** Task requirements **
Count up the lines below in which the string "Inductive" appears. The reply should be that number alone.
Segment Open
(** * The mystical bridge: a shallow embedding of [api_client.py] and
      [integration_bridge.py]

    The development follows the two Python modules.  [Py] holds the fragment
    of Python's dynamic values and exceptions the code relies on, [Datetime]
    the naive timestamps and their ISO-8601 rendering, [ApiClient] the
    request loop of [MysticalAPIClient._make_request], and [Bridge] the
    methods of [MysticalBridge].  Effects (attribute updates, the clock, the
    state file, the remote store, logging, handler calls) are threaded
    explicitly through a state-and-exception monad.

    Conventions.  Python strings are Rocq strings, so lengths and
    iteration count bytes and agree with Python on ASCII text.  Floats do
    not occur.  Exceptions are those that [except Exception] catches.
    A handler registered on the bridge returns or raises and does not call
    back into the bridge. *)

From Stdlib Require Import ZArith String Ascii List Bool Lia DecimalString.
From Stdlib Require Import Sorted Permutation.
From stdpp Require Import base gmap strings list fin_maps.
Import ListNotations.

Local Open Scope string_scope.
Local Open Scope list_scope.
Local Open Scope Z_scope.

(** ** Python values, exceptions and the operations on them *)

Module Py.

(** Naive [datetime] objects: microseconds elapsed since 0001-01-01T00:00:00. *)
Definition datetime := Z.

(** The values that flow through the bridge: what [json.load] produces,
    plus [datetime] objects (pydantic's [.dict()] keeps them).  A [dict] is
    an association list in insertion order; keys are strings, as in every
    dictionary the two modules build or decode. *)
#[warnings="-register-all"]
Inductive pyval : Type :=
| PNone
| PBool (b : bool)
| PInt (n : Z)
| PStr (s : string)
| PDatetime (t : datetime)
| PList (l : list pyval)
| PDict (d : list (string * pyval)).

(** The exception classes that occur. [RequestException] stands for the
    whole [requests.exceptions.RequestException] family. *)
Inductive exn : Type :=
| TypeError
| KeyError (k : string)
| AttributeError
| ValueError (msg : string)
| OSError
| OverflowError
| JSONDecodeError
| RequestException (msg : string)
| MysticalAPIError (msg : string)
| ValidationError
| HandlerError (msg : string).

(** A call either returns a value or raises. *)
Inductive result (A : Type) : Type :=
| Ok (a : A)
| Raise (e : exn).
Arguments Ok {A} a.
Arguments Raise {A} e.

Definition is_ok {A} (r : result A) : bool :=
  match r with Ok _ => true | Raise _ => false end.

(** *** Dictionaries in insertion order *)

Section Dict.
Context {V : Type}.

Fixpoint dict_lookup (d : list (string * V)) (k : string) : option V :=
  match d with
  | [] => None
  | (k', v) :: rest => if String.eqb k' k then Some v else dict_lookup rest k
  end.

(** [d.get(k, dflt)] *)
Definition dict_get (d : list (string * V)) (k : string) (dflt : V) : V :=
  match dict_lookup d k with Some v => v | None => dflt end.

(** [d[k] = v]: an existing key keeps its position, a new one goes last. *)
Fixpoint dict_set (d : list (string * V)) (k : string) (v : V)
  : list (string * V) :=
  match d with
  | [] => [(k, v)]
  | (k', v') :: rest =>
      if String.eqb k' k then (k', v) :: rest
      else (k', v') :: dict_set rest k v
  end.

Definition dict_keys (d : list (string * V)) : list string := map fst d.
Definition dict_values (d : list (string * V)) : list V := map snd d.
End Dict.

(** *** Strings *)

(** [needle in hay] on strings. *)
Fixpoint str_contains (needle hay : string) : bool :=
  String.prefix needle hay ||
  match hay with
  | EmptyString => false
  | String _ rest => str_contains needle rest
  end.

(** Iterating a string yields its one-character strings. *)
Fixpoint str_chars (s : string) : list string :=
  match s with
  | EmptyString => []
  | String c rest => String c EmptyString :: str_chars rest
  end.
Segment Closed
Segment Open
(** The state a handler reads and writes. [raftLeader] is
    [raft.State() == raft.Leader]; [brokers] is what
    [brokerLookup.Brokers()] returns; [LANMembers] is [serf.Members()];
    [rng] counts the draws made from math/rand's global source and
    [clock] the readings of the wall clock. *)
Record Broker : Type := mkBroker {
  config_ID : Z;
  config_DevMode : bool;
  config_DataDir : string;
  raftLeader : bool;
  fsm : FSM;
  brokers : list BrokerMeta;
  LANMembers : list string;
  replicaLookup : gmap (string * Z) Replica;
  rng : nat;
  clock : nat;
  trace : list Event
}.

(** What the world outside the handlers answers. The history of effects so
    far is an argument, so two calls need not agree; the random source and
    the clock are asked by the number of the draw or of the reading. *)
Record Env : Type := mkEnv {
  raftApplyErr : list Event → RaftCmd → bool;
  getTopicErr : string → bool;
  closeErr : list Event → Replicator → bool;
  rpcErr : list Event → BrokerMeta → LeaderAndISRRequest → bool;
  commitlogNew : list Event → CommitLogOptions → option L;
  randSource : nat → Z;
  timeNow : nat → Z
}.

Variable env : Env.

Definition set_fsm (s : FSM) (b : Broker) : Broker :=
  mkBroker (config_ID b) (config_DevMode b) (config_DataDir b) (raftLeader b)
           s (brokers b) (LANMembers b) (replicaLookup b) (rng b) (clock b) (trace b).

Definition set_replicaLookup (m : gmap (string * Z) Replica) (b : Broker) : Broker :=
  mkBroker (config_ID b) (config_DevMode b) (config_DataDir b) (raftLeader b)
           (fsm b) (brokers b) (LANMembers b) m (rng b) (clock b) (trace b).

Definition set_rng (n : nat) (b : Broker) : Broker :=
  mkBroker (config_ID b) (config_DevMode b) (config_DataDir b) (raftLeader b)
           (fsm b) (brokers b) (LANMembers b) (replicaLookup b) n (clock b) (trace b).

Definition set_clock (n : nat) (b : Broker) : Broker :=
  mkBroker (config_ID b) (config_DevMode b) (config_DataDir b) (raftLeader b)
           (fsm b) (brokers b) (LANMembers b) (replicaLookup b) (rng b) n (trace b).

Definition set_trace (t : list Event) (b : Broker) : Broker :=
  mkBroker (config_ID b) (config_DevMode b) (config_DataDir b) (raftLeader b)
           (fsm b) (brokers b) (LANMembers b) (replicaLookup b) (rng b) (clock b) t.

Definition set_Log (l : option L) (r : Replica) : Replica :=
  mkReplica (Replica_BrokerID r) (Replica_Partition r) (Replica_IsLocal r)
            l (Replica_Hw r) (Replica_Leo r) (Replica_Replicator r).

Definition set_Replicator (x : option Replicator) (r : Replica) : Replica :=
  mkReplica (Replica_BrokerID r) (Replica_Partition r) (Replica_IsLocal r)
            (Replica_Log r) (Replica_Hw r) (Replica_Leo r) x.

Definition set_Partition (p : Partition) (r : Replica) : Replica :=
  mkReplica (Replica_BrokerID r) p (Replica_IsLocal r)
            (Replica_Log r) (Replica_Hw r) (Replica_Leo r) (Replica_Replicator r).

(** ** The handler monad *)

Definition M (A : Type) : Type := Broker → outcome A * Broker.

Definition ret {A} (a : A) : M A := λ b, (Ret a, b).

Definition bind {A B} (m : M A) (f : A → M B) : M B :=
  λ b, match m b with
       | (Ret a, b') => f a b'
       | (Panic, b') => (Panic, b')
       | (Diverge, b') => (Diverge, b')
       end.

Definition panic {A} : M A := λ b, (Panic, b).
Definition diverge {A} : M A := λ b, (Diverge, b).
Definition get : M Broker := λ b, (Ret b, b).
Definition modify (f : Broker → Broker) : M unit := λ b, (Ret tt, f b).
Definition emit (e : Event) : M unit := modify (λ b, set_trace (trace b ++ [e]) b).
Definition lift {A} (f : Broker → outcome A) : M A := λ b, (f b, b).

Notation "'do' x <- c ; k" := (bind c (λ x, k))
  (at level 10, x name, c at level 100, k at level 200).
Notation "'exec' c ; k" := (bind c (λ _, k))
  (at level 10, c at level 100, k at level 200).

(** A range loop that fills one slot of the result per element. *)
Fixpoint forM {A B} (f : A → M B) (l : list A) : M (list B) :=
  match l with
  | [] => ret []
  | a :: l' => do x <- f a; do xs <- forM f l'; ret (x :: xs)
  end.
Segment Closed
** The completed task **
3